Lemma int_of_max_zero_nonneg : forall (q : float) (n : Z),
  int_of_number (max_zero q) = Return n -> 0 <= n.
Proof.
  intros q n H. unfold max_zero in H.
  destruct (float_ltb (S754_zero false) q) eqn:Hq;
    cbn [int_of_number int_of_float] in H.
  - destruct q as [s | s | | s m e]; try discriminate H.
    + injection H as H. lia.
    + destruct s; [discriminate Hq |].
      injection H as H. subst n.
      destruct (0 <=? e) eqn:He.
      * change (0 <= Z.pos m * 2 ^ e).
        apply Z.mul_nonneg_nonneg; [lia |].
        apply Z.pow_nonneg. lia.
      * change (0 <= Z.pos m / 2 ^ (- e)).
        apply Z.div_pos; [lia |].
        apply Z.pow_pos_nonneg; lia.
  - injection H as H. lia.
Qed.

Lemma whole_minutes_nonneg : forall (delta : timedelta) (n : Z),
  whole_minutes delta = Return n -> 0 <= n.
Proof.
  intros delta n H. unfold whole_minutes in H.
  bind_inv H. eapply int_of_max_zero_nonneg. exact H.
Qed.

Lemma nonneg_int_zero : nonneg_int (PInt 0).
Proof. exists 0. split; [reflexivity | lia]. Qed.

Lemma nonneg_int_whole_minutes : forall (delta : timedelta) (n : Z) (v : pyval),
  whole_minutes delta = Return n -> Return (PInt n) = Return v -> nonneg_int v.
Proof.
  intros delta n v Hn Hv. injection Hv as Hv. subst v.
  exists n. split; [reflexivity | eapply whole_minutes_nonneg; exact Hn].
Qed.

Lemma elapsed_minutes_nonneg : forall (clk : clock) (order : pyval),
  exists v, elapsed_minutes clk order = Return v /\ nonneg_int v.
Proof.
  intros clk order. unfold elapsed_minutes.
  apply try_except_any; [apply nonneg_int_zero |].
  intros v H. bind_inv H.
  destruct (negb (truthy a)).
  - injection H as H. subst v. apply nonneg_int_zero.
  - do 3 bind_inv H. bind_inv H.
    eapply nonneg_int_whole_minutes; eassumption.
Qed.

Lemma actual_time_minutes_nonneg : forall (clk : clock) (order : pyval),
  exists v, actual_time_minutes clk order = Return v /\ nonneg_int v.
Proof.
  intros clk order. unfold actual_time_minutes.
  apply try_except_any; [apply nonneg_int_zero |].
  intros v H.
  destruct (negb (truthy order)).
  - injection H as H. subst v. apply nonneg_int_zero.
  - do 2 bind_inv H.
    destruct (negb (truthy a0)).
    + injection H as H. subst v. apply nonneg_int_zero.
    + do 6 bind_inv H.
      eapply nonneg_int_whole_minutes; eassumption.
Qed.

(** C5. For every clock and every input, whatever timestamps it carries,
    [elapsed_minutes] and [actual_time_minutes] return an integer, and
    this integer is never negative: it is [0], the fallback of the
    filter, or [int(max(0, minutes))] for the floored minute
    difference. *)
Theorem minutes_filters_never_negative : forall (clk : clock) (order : pyval),
  (exists n : Z, elapsed_minutes clk order = Return (PInt n) /\ 0 <= n)
  /\ (exists n : Z, actual_time_minutes clk order = Return (PInt n) /\ 0 <= n).
Proof.
  intros clk order. split.
  - destruct (elapsed_minutes_nonneg clk order) as [v [Hv [n [Hn Hpos]]]].
    subst v. exists n. split; assumption.
  - destruct (actual_time_minutes_nonneg clk order) as [v [Hv [n [Hn Hpos]]]].
    subst v. exists n. split; assumption.
Qed.

(** ** [format_minutes], apart from the infinite values

    Apart from the infinite values, [format_minutes] does what its
    contract says: a value that coerces to a float other than the positive
    infinity is clamped at 0 and laid out as hours and minutes, and a
    value whose coercion raises [ValueError] or [TypeError] gives the
    empty string. *)
Lemma int_of_max_zero_defined : forall x : float,
  x <> S754_infinity false ->
  exists n : Z, int_of_number (max_zero x) = Return n /\ 0 <= n.
Proof.
  intros x Hx.
  assert (Hex : exists n : Z, int_of_number (max_zero x) = Return n).
  { unfold max_zero.
    destruct (float_ltb (S754_zero false) x) eqn:Hlt; [| exists 0; reflexivity].
    destruct x as [s | s | | s m e]; try discriminate Hlt.
    - destruct s; [discriminate Hlt | contradiction Hx; reflexivity].
    - cbn [int_of_number int_of_float]. eexists. reflexivity. }
  destruct Hex as [n Hn]. exists n.
  split; [exact Hn | eapply int_of_max_zero_nonneg; exact Hn].
Qed.

Lemma format_minutes_finite : forall (v : pyval) (x : float),
  is_none v = false ->
  py_float v = Return x ->
  x <> S754_infinity false ->
  exists total : Z,
    0 <= total
    /\ format_minutes v = Return (PStr (minutes_text (total / 60) (total mod 60))).
Proof.
  intros v x Hv Hx Hfin. unfold format_minutes. rewrite Hv, Hx.
  destruct (int_of_max_zero_defined x Hfin) as [n [Hn Hpos]].
  exists n. split; [exact Hpos |].
  cbn [bind]. rewrite Hn. reflexivity.
Qed.

(** X28. [format_minutes] gives the empty string for every value whose
    coercion to a float raises [ValueError] or [TypeError]: a text that
    is no number, a list, a dictionary, a record, a datetime. *)
Lemma format_minutes_not_numeric : forall (v : pyval) (e : exn),
  py_float v = Raise e ->
  e <> OverflowError ->
  format_minutes v = Return (PStr EmptyString).
Proof.
  intros v e Hv He. unfold format_minutes.
  destruct (is_none v); [reflexivity |].
  rewrite Hv. cbn [bind try_except handle].
  destruct (py_float_raises v e Hv) as [-> | [-> | ->]];
    [reflexivity | reflexivity | contradiction He; reflexivity].
Qed.

(** ** [order_last_update] *)

Lemma first_timestamp_first_non_null :
  forall (clk : clock) (order : pyval) (names : list string),
    (forall name, In name names ->
       timestamp_or_null (getattr_default order name PNone)) ->
    first_timestamp clk order names =
      Return (PDatetime
        match first_non_null (map (fun name => getattr_default order name PNone) names) with
        | PDatetime d => coerced_aware clk d
        | _ => tz_now clk
        end).
Proof.
  intros clk order names. induction names as [| name rest IH]; intros Hall.
  - reflexivity.
  - assert (Hhead := Hall name (or_introl eq_refl)).
    assert (Hrest : forall n, In n rest ->
              timestamp_or_null (getattr_default order n PNone))
      by (intros n Hn; apply Hall; right; exact Hn).
    specialize (IH Hrest).
    cbn [first_timestamp map first_non_null].
    destruct (getattr_default order name PNone) as [| | | | | | d | | |];
      try contradiction.
    + exact IH.
    + cbn [truthy is_naive bind]. unfold make_aware, coerced_aware, utcoffset.
      destruct (dt_tz d) as [t |]; reflexivity.
Qed.

(** C2. For a record whose five timestamp fields each hold a timestamp or
    nothing, [order_last_update] returns the first field that is set, in
    the order [completed_at], [cancelled_at], [started_at], [assigned_at],
    [created_at], made time-zone aware if it is naive; so it returns
    [completed_at] whenever that field is set, whatever the other four
    hold; and it returns the current time when none of the five is set. *)
Theorem order_last_update_priority :
  forall (clk : clock) (class text : string) (attrs : list (string * pyval)),
    let order := PObj class text attrs in
    let field := fun name => getattr_default order name PNone in
    (forall name, In name timestamp_fields -> timestamp_or_null (field name)) ->
    order_last_update clk order =
      Return (PDatetime
        match first_non_null (map field timestamp_fields) with
        | PDatetime d => coerced_aware clk d
        | _ => tz_now clk
        end)
    /\ (forall d, field "completed_at" = PDatetime d ->
          order_last_update clk order = Return (PDatetime (coerced_aware clk d)))
    /\ (first_non_null (map field timestamp_fields) = PNone ->
          order_last_update clk order = Return (PDatetime (tz_now clk))).
Proof.
  intros clk class text attrs order field Hall.
  assert (Hgen : order_last_update clk order =
      Return (PDatetime
        match first_non_null (map field timestamp_fields) with
        | PDatetime d => coerced_aware clk d
        | _ => tz_now clk
        end)).
  { subst order field. unfold order_last_update. cbn [truthy negb].
    rewrite (first_timestamp_first_non_null clk (PObj class text attrs)
               timestamp_fields Hall).
    reflexivity. }
  split; [exact Hgen |]. split.
  - intros d Hd. rewrite Hgen.
    unfold timestamp_fields. cbn [map first_non_null].
    rewrite Hd. reflexivity.
  - intros Hnone. rewrite Hgen, Hnone. reflexivity.
Qed.

Lemma order_last_update_priority_witness :
  order_last_update sample_clock
    (sample_order (PDatetime (sample_time (-5) None))
                  (PDatetime (sample_time (-10) (Some UTC)))
                  (PDatetime (sample_time (-60) (Some UTC)))
                  (PDatetime (sample_time (-90) None))
                  (PDatetime (sample_time (-120) (Some UTC))))
  = Return (PDatetime (coerced_aware sample_clock (sample_time (-5) None))).
Proof.
  assert (Hfields : forall name, In name timestamp_fields ->
            timestamp_or_null
              (getattr_default
                 (sample_order (PDatetime (sample_time (-5) None))
                    (PDatetime (sample_time (-10) (Some UTC)))
                    (PDatetime (sample_time (-60) (Some UTC)))
                    (PDatetime (sample_time (-90) None))
                    (PDatetime (sample_time (-120) (Some UTC))))
                 name PNone)).
  { intros name Hin. cbn in Hin.
    destruct Hin as [H | [H | [H | [H | [H | H]]]]];
      try (rewrite <- H; exact I).
    contradiction. }
  exact (proj1 (proj2 (order_last_update_priority sample_clock _ _ _ Hfields))
           (sample_time (-5) None) eq_refl).
Defined.

(** ** [timesince_days] *)

Lemma negative_delta_days : forall delta : timedelta,
  delta < 0 -> delta_days delta <= -1.
Proof.
  intros delta H. unfold delta_days.
  assert (Hlt : delta / us_per_day < 0).
  { apply Z.div_lt_upper_bound; [reflexivity | lia]. }
  lia.
Qed.

(** C10. [timesince_days] does not clamp: for every timestamp, naive or
    aware, that denotes an instant strictly after the current one, it
    returns the number of days of the negative difference, an integer that
    is at most -1. *)
Theorem timesince_days_future_negative : forall (clk : clock) (d : datetime),
  now_utc clk < instant clk d ->
  exists n : Z,
    timesince_days clk (PDatetime d) = Return (PInt n)
    /\ n = delta_days (now_utc clk - instant clk d)
    /\ n <= -1.
Proof.
  intros clk d Hfuture.
  exists (delta_days (now_utc clk - instant clk d)).
  split; [| split; [reflexivity | apply negative_delta_days; lia]].
  unfold timesince_days, instant, coerced_aware in *.
  destruct d as [w tz]. cbn [truthy negb is_naive utcoffset dt_tz dt_wall] in *.
  destruct tz as [[| key off] |]; cbn; f_equal; f_equal; f_equal; lia.
Qed.

Lemma timesince_days_future_negative_witness :
  exists n : Z,
    timesince_days sample_clock (PDatetime (sample_time 1 None)) = Return (PInt n)
    /\ n = delta_days (now_utc sample_clock - instant sample_clock (sample_time 1 None))
    /\ n <= -1.
Proof.
  apply (timesince_days_future_negative sample_clock (sample_time 1 None)).
  vm_compute. reflexivity.
Defined.

(** ** [to_css_class] *)

Lemma prefix_empty : forall s : string, String.prefix EmptyString s = true.
Proof. intros s. destruct s; reflexivity. Qed.

Lemma replace_underscore_map_chars : forall v : string,
  str_replace "_" "-" v = map_chars hyphen_for_underscore v.
Proof.
  intros v. unfold str_replace.
  induction v as [| c v IH].
  - reflexivity.
  - cbn [replace_from map_chars String.prefix String.length Nat.pred].
    unfold hyphen_for_underscore at 1.
    destruct (Ascii.eqb_spec c "_") as [Hc | Hc].
    + subst c. cbn. rewrite prefix_empty, IH. reflexivity.
    + destruct (ascii_dec "_" c) as [Hd | Hd].
      * exfalso. apply Hc. symmetry. exact Hd.
      * rewrite IH. reflexivity.
Qed.

Lemma status_mapping_canonical_name : forall v d : string,
  dict_get status_mapping v d =
    match canonical_name v with
    | Some name => name
    | None => d
    end.
Proof.
  intros v d. unfold dict_get, status_mapping, canonical_name.
  cbn [lookup existsb].
  repeat match goal with
         | |- context [String.eqb ?k v] =>
             rewrite (String.eqb_sym k v)
         end.
  repeat match goal with
         | |- context [String.eqb v ?k] =>
             destruct (String.eqb_spec v k) as [-> | _]; cbn;
             [reflexivity |]
         end.
  reflexivity.
Qed.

————————

:: YOUR INSTRUCTIONS ::
Repeat exactly the lines from the one containing "apply (timesince_days_future_negative sample_clock" to the end of the records.

:: ANSWER SPACE ::
  apply (timesince_days_future_negative sample_clock (sample_time 1 None)).
  vm_compute. reflexivity.
Defined.

(** ** [to_css_class] *)

Lemma prefix_empty : forall s : string, String.prefix EmptyString s = true.
Proof. intros s. destruct s; reflexivity. Qed.

Lemma replace_underscore_map_chars : forall v : string,
  str_replace "_" "-" v = map_chars hyphen_for_underscore v.
Proof.
  intros v. unfold str_replace.
  induction v as [| c v IH].
  - reflexivity.
  - cbn [replace_from map_chars String.prefix String.length Nat.pred].
    unfold hyphen_for_underscore at 1.
    destruct (Ascii.eqb_spec c "_") as [Hc | Hc].
    + subst c. cbn. rewrite prefix_empty, IH. reflexivity.
    + destruct (ascii_dec "_" c) as [Hd | Hd].
      * exfalso. apply Hc. symmetry. exact Hd.
      * rewrite IH. reflexivity.
Qed.

Lemma status_mapping_canonical_name : forall v d : string,
  dict_get status_mapping v d =
    match canonical_name v with
    | Some name => name
    | None => d
    end.
Proof.
  intros v d. unfold dict_get, status_mapping, canonical_name.
  cbn [lookup existsb].
  repeat match goal with
         | |- context [String.eqb ?k v] =>
             rewrite (String.eqb_sym k v)
         end.
  repeat match goal with
         | |- context [String.eqb v ?k] =>
             destruct (String.eqb_spec v k) as [-> | _]; cbn;
             [reflexivity |]
         end.
  reflexivity.
Qed.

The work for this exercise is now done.